Eurolandia: inutili settimane di
passione
Raffaele Oriani
The Economist, 21 settembre 2000
Con la consueta pacatezza l’Economist affronta nel
numero in edicola il problema del calo verticale del valore dell’euro
e della (correlata?) ripida ascesa del prezzo del greggio. Nelle ultime
settimane lo spettacolo offerto dalle strade e delle cancellerie europee
non e’ stato certo entusiasmante: da una parte un caos e una voglia di
scontro duro come non se ne vedevano da un paio di decenni questa parte,
dall’altra la solita tendenza a procedere in ordine sparso senza
alcuna strategia comune. Da una parte quindi le strade invase da
pescatori, agricoltori camionisti decisi a reclamare franchigie fiscali
che facciano abbassare il prezzo del gasolio alla pompa, dall’altra il
governo francese che cede ancor prima che inizino le proteste mettendo
con cio’ in grave imbarazzo i partner alle prese con una piazza
ringalluzzita dai risultati portati a casa dai colleghi parigini. E
nessuno che spieghi il motivo (legittimo) per cui il petrolio e’
sottoposto a livelli di tassazione cosi’ alti. Ci prova allora l’Economist
che ricorda ragioni prima di tutto ecologiche (sono semmai gli Stati
Uniti - sostiene il settimanale londinese - a non fare la loro parte
tassando super e gasolio a livelli irrisori) e secondariamente di
politica energetica. Buone ragioni, insomma, che non valgono un
tentativo precipitoso di conquistarsi il favore effimero delle piazze.
Ma c’e’ un’altra questione cui l’Economist di questa settimana
dedica particolare attenzione: la debolezza dell’euro. La moneta unica
e’ un’invenzione fallimentare? Ha mancato i suoi obiettivi? E’

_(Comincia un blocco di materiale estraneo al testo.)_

Lemma run_ops_spec os : forall m M,
  map_ok m M -> m_capacity m <= 2 ^ 61 -> 3 * (Z.of_nat (size M) + zlen os + 1) <= 2 ^ 61 ->
  exists m', run_ops m os = Some m' /\ map_ok m' (foldl apply_op M os).
Proof.
  induction os as [|o os IH]; intros m M H Hc Hn; cbn [run_ops foldl]; [by exists m|]. rewrite zlen_cons in Hn. pose proof (zlen_nonneg os).
  pose proof (apply_op_size M o) as Hsz.
  assert (exists m1, run_op m o = Some m1 /\ map_ok m1 (apply_op M o) /\ m_capacity m1 <= 2 ^ 61) as (m1 & -> & H1 & Hc1).
  { destruct o as [[k v|k] b]; cbn [run_op apply_op].
    - destruct (map_set_spec b m M k v H) as (m1 & -> & H1 & Hc1); [lia|lia|]. exists m1. split_and!; try done. lia.
    - destruct (map_remove_spec m M k H) as (m1 & E & H1). exists m1. split_and!; try done. unfold map_remove in E.
      destruct H as [Hl ? ? ? ?]. rewrite Hl in E. cbn [spin_lock mbind option_bind] in E. bind_inv E. bind_inv E.
      destruct (chain_remove _ _); [bind_inv E|]; injection E as <-; done. }
  cbn [mbind option_bind]. apply IH; [done|done|lia].
Qed.

(** C37: the hash map refines a finite map: after [map_create] and any sequence
    of [map_set] and [map_remove], with the table growing or failing to grow
    at any point, [map_get] returns for every key the value last set and not
    removed, NULL when there is none, and [map_destroy] frees one entry for
    each key. *)
Theorem map_refines c os :
  0 < c <= 2 ^ 61 -> zlen os < 2 ^ 59 ->
  exists m0 m, map_create true true c = Some m0 /\ run_ops m0 os = Some m /\
    (forall key, map_get m key = Some (m, default 0 (foldl apply_op ∅ os !! key))) /\
    map_destroy m = Some (Z.of_nat (size (foldl apply_op ∅ os))).
Proof.
  intros Hc Hn. destruct (map_create_spec c) as (m0 & E0 & H0); [lia|]. exists m0.
  assert (m_capacity m0 = c) as Hc0 by (unfold map_create in E0; cbn in E0; by injection E0 as <-).
  destruct (run_ops_spec os m0 ∅ H0) as (m & E & H); [lia|rewrite map_size_empty; lia|]. exists m.
  split_and!; [done|done|intros key; by apply map_get_spec|by apply map_destroy_spec].
Qed.

Definition ex_ops : list (map_op * bool) :=
  [(OpSet 16 1, true); (OpSet 32 2, true); (OpSet 16 3, false); (OpSet 48 4, true); (OpRemove 32, true)].

Lemma map_refines_witness :
  exists m0 m, map_create true true 2 = Some m0 /\ run_ops m0 ex_ops = Some m /\
    map_get m 16 = Some (m, 3) /\ map_get m 32 = Some (m, 0) /\ map_destroy m = Some 2.
Proof.
  destruct (map_refines 2 ex_ops ltac:(done) ltac:(done)) as (m0 & m & E0 & E & Hg & Hd).
  exists m0, m. exact (conj E0 (conj E (conj (Hg 16) (conj (Hg 32) Hd)))).
Defined.
(* ===== verification/Cow.v ===== *)
(** * Copy-on-write array list ([src/src/util/cow_arraylist.c])

    Elements in blocks of 64. A block is never changed while it is in the
    list: an operation puts a copy in its place and drops its reference to
    the old one. The blocks live in a heap with their reference counts. *)

From stdpp Require Import gmap.
From S2P Require Import Prelude.

Definition BLOCK_SIZE : Z := 64.

Record cow_block := mkBlk { elements : list Z; ref_count : Z }.

Record cow_arraylist := mkCow {
  blocks : list Z;
  block_count : Z;
  blocks_capacity : Z;
  cow_size : Z;
  cow_lock : spin_t;
}.

(** A list and the blocks that are allocated, by address. *)
Record cow_sys := mkCs { cs_list : cow_arraylist; cs_heap : gmap Z cow_block }.

Definition cow_relock (s : cow_sys) (l : spin_t) : cow_sys :=
  let c := cs_list s in mkCs (mkCow (blocks c) (block_count c) (blocks_capacity c) (cow_size c) l) (cs_heap s).
Definition cow_unlock (s : cow_sys) : cow_sys := cow_relock s (spin_unlock (cow_lock (cs_list s))).
Definition with_blocks (s : cow_sys) (bs : list Z) (n : Z) : cow_sys :=
  let c := cs_list s in mkCs (mkCow bs n (blocks_capacity c) (cow_size c) (cow_lock c)) (cs_heap s).
Definition with_size (s : cow_sys) (n : Z) : cow_sys :=
  let c := cs_list s in mkCs (mkCow (blocks c) (block_count c) (blocks_capacity c) n (cow_lock c)) (cs_heap s).
Definition with_heap (s : cow_sys) (h : gmap Z cow_block) : cow_sys := mkCs (cs_list s) h.

(** ** The code *)

Definition calculate_block_count (total_size : Z) : Z :=
  if total_size =? 0 then 0 else u64 (total_size + BLOCK_SIZE - 1) / BLOCK_SIZE.

Definition block_retain (h : gmap Z cow_block) (p : Z) : option (gmap Z cow_block) :=
  if p =? 0 then Some h
  else b ← h !! p; Some (<[p := mkBlk (elements b) (u64 (ref_count b + 1))]> h).

Definition block_release (h : gmap Z cow_block) (p : Z) : option (gmap Z cow_block) :=
  if p =? 0 then Some h
  else
    b ← h !! p;
    let new_count := u64 (ref_count b - 1) in
    if new_count =? 0 then Some (delete p h) else Some (<[p := mkBlk (elements b) new_count]> h).

(** NULL is [None]. *)
Definition cow_list_create (malloc_ok calloc_ok : bool) : option cow_arraylist :=
  if negb malloc_ok then None
  else if negb calloc_ok then None
  else Some (mkCow (replicate 4 0) 0 4 0 SPIN_INIT).

Section Cow.
(* the address a block allocation returns, 0 for NULL *)
Context (malloc : gmap Z cow_block -> Z).
(* the enlarged array of [realloc], which holds the old one and then whatever
   was in memory; [None] for NULL *)
Context (realloc : list Z -> Z -> option (list Z)).

Definition cow_list_destroy (s : cow_sys) : option (gmap Z cow_block) :=
  for_range 0 (block_count (cs_list s)) (fun i h => p ← zget (blocks (cs_list s)) i; block_release h p) (cs_heap s).

Definition cow_list_size (s : cow_sys) : Z := cow_size (cs_list s).

(** The list and the element, 0 for NULL. *)
Definition cow_list_get (s : cow_sys) (index : Z) : option (cow_sys * Z) :=
  if index >=? cow_size (cs_list s) then Some (s, 0)
  else
    l ← spin_lock (cow_lock (cs_list s));
    let s := cow_relock s l in
    block ← zget (blocks (cs_list s)) (index / BLOCK_SIZE);
    element ← (if negb (block =? 0) then b ← cs_heap s !! block; zget (elements b) (index mod BLOCK_SIZE) else Some 0);
    Some (cow_unlock s, element).

(** The step every change makes: allocate a block, copy block [bi] into it,
    edit the copy, put it in the array and release the old one; [false] when
    there is no memory. *)
Definition copy_block (s : cow_sys) (bi : Z) (edit : list Z -> option (list Z)) : option (cow_sys * bool) :=
  old_block ← zget (blocks (cs_list s)) bi;
  let new_block := malloc (cs_heap s) in
  if new_block =? 0 then Some (s, false)
  else
    b ← cs_heap s !! old_block;
    es ← edit (elements b);
    bs ← zset (blocks (cs_list s)) bi new_block;
    h ← block_release (<[new_block := mkBlk es 1]> (cs_heap s)) old_block;
    Some (with_heap (with_blocks s bs (block_count (cs_list s))) h, true).

Definition cow_list_set (s : cow_sys) (index element : Z) : option (cow_sys * Z) :=
  if index >=? cow_size (cs_list s) then Some (s, -1)
  else
    l ← spin_lock (cow_lock (cs_list s));
    '(s, ok) ← copy_block (cow_relock s l) (index / BLOCK_SIZE) (fun es => zset es (index mod BLOCK_SIZE) element);
    Some (cow_unlock s, if ok : bool then 0 else -1).

Definition cow_list_clear (s : cow_sys) (index : Z) : option (cow_sys * Z) :=
  if index >=? cow_size (cs_list s) then Some (s, 0)
  else
    l ← spin_lock (cow_lock (cs_list s));
    let s := cow_relock s l in
    old_block ← zget (blocks (cs_list s)) (index / BLOCK_SIZE);
    if old_block =? 0 then Some (cow_unlock s, 0)
    else
      b ← cs_heap s !! old_block;
      old_element ← zget (elements b) (index mod BLOCK_SIZE);
      if old_element =? 0 then Some (cow_unlock s, 0)
      else
        '(s, _) ← copy_block s (index / BLOCK_SIZE) (fun es => zset es (index mod BLOCK_SIZE) 0);
        Some (cow_unlock s, old_element).

(** [list->blocks[bi]->elements[ei] = element] for [index = 64 * bi + ei], and
    the read of that place. *)
Definition write_at (s : cow_sys) (bi ei element : Z) : option cow_sys :=
  p ← zget (blocks (cs_list s)) bi;
  b ← cs_heap s !! p;
  es ← zset (elements b) ei element;
  Some (with_heap s (<[p := mkBlk es (ref_count b)]> (cs_heap s))).

Definition read_at (s : cow_sys) (bi ei : Z) : option Z :=
  p ← zget (blocks (cs_list s)) bi; b ← cs_heap s !! p; zget (elements b) ei.

(** The enlargement of the array in [cow_list_add]; [false]: no memory. *)
Definition add_grow (s : cow_sys) (new_block_count : Z) : option (cow_sys * bool) :=
  let c := cs_list s in
  if new_block_count >? blocks_capacity c then
    let new_capacity := u64 (blocks_capacity c * 2) in
    match realloc (blocks c) new_capacity with
    | None => Some (s, false)
    | Some bs => Some (mkCs (mkCow bs (block_count c) new_capacity (cow_size c) (cow_lock c)) (cs_heap s), true)
    end
  else Some (s, true).

(** The block the new element goes to: a fresh one, or a copy. *)
Definition add_block (s : cow_sys) (new_block_count : Z) : option (cow_sys * bool) :=
  let c := cs_list s in
  _ ← zget (blocks c) (new_block_count - 1);
  if new_block_count >? block_count c then
    let target := malloc (cs_heap s) in
    if target =? 0 then Some (s, false)
    else
      bs ← zset (blocks c) (block_count c) target;
      Some (with_heap (with_blocks s bs new_block_count) (<[target := mkBlk (replicate 64 0) 1]> (cs_heap s)), true)
  else copy_block s (new_block_count - 1) Some.

(** The index of the new element; 0 also when there is no memory. *)
Definition cow_list_add (s : cow_sys) (element : Z) : option (cow_sys * Z) :=
  l ← spin_lock (cow_lock (cs_list s));
  let s := cow_relock s l in
  let old_size := cow_size (cs_list s) in
  let new_size := u64 (old_size + 1) in
  let new_block_count := calculate_block_count new_size in
  '(s, ok) ← add_grow s new_block_count;
  if negb ok then Some (cow_unlock s, 0)
  else
    '(s, ok) ← add_block s new_block_count;
    if negb ok then Some (cow_unlock s, 0)
    else
      s ← write_at s (new_block_count - 1) (old_size mod BLOCK_SIZE) element;
      Some (cow_unlock (with_size s new_size), u64 (new_size - 1)).

(** The loop of [cow_list_remove]: moves each later element down by one; the
    target block is copied when it is first reached. *)
Fixpoint remove_shift (fuel : nat) (s : cow_sys) (index old_size i : Z) : option (cow_sys * bool) :=
  match fuel with
  | O => None
  | S fuel =>
      if i <? u64 (old_size - 1) then
        '(s, ok) ←
          (if (i =? index) || (i mod BLOCK_SIZE =? 0) then copy_block s (i / BLOCK_SIZE) Some else Some (s, true));
        if negb ok then Some (s, false)
        else
          x ← read_at s ((i + 1) / BLOCK_SIZE) ((i + 1) mod BLOCK_SIZE);
          s ← write_at s (i / BLOCK_SIZE) (i mod BLOCK_SIZE) x;
          remove_shift fuel s index old_size (i + 1)
      else Some (s, true)
  end.

(** The last block: dropped when it is empty now, otherwise its last element
    is cleared, in a copy, when there is memory for it. *)
Definition remove_last (s : cow_sys) (old_size final_block_count : Z) : option cow_sys :=
  let c := cs_list s in
  let last := u64 (old_size - 1) in
  if final_block_count <? block_count c then
    last_block ← zget (blocks c) (u64 (block_count c - 1));
    bs ← zset (blocks c) (u64 (block_count c - 1)) 0;
    h ← block_release (cs_heap s) last_block;
    Some (with_heap (with_blocks s bs (u64 (block_count c - 1))) h)
  else
    '(s, _) ← copy_block s (last / BLOCK_SIZE) (fun es => zset es (last mod BLOCK_SIZE) 0);
    Some s.

Definition cow_list_remove (s : cow_sys) (index : Z) : option (cow_sys * Z) :=
  if (index >=? cow_size (cs_list s)) || (cow_size (cs_list s) =? 0) then Some (s, 0)
  else
    l ← spin_lock (cow_lock (cs_list s));
    let s := cow_relock s l in
    let old_size := cow_size (cs_list s) in
    let final_block_count := calculate_block_count (u64 (old_size - 1)) in
    removed ← read_at s (index / BLOCK_SIZE) (index mod BLOCK_SIZE);
    '(s, ok) ← remove_shift (S (Z.to_nat old_size)) s index old_size index;
    if negb ok then Some (cow_unlock s, removed)
    else
      s ← remove_last s old_size final_block_count;
      Some (cow_unlock (with_size s (u64 (old_size - 1))), removed).

End Cow.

giustificato lo scetticismo che ne accompagna i ruzzoloni sulle piazze
finanziarie del pianeta? L’Economist e’ lapidario: no, no e no. L’euro
infatti non nasce per competere contro il dollaro, ma per favorire la
creazione di un mercato unico, per costringere i singoli stati ad
adeguarsi al livello piu ’alto di efficienza economica e gestionale,
per contribuire ad aumentare la produttivita’ delle aziende del
Vecchio continente e ad accelerare il processo di liberalizzazione dell’economia.
Misurata su questi parametri la vicenda dell’euro e’ estremamente
positiva e permette ora all’Europa di guardare con ottimismo ai
prossimi anni di crescita. Speriamo che prima o poi se ne accorgano
anche i politici continentali.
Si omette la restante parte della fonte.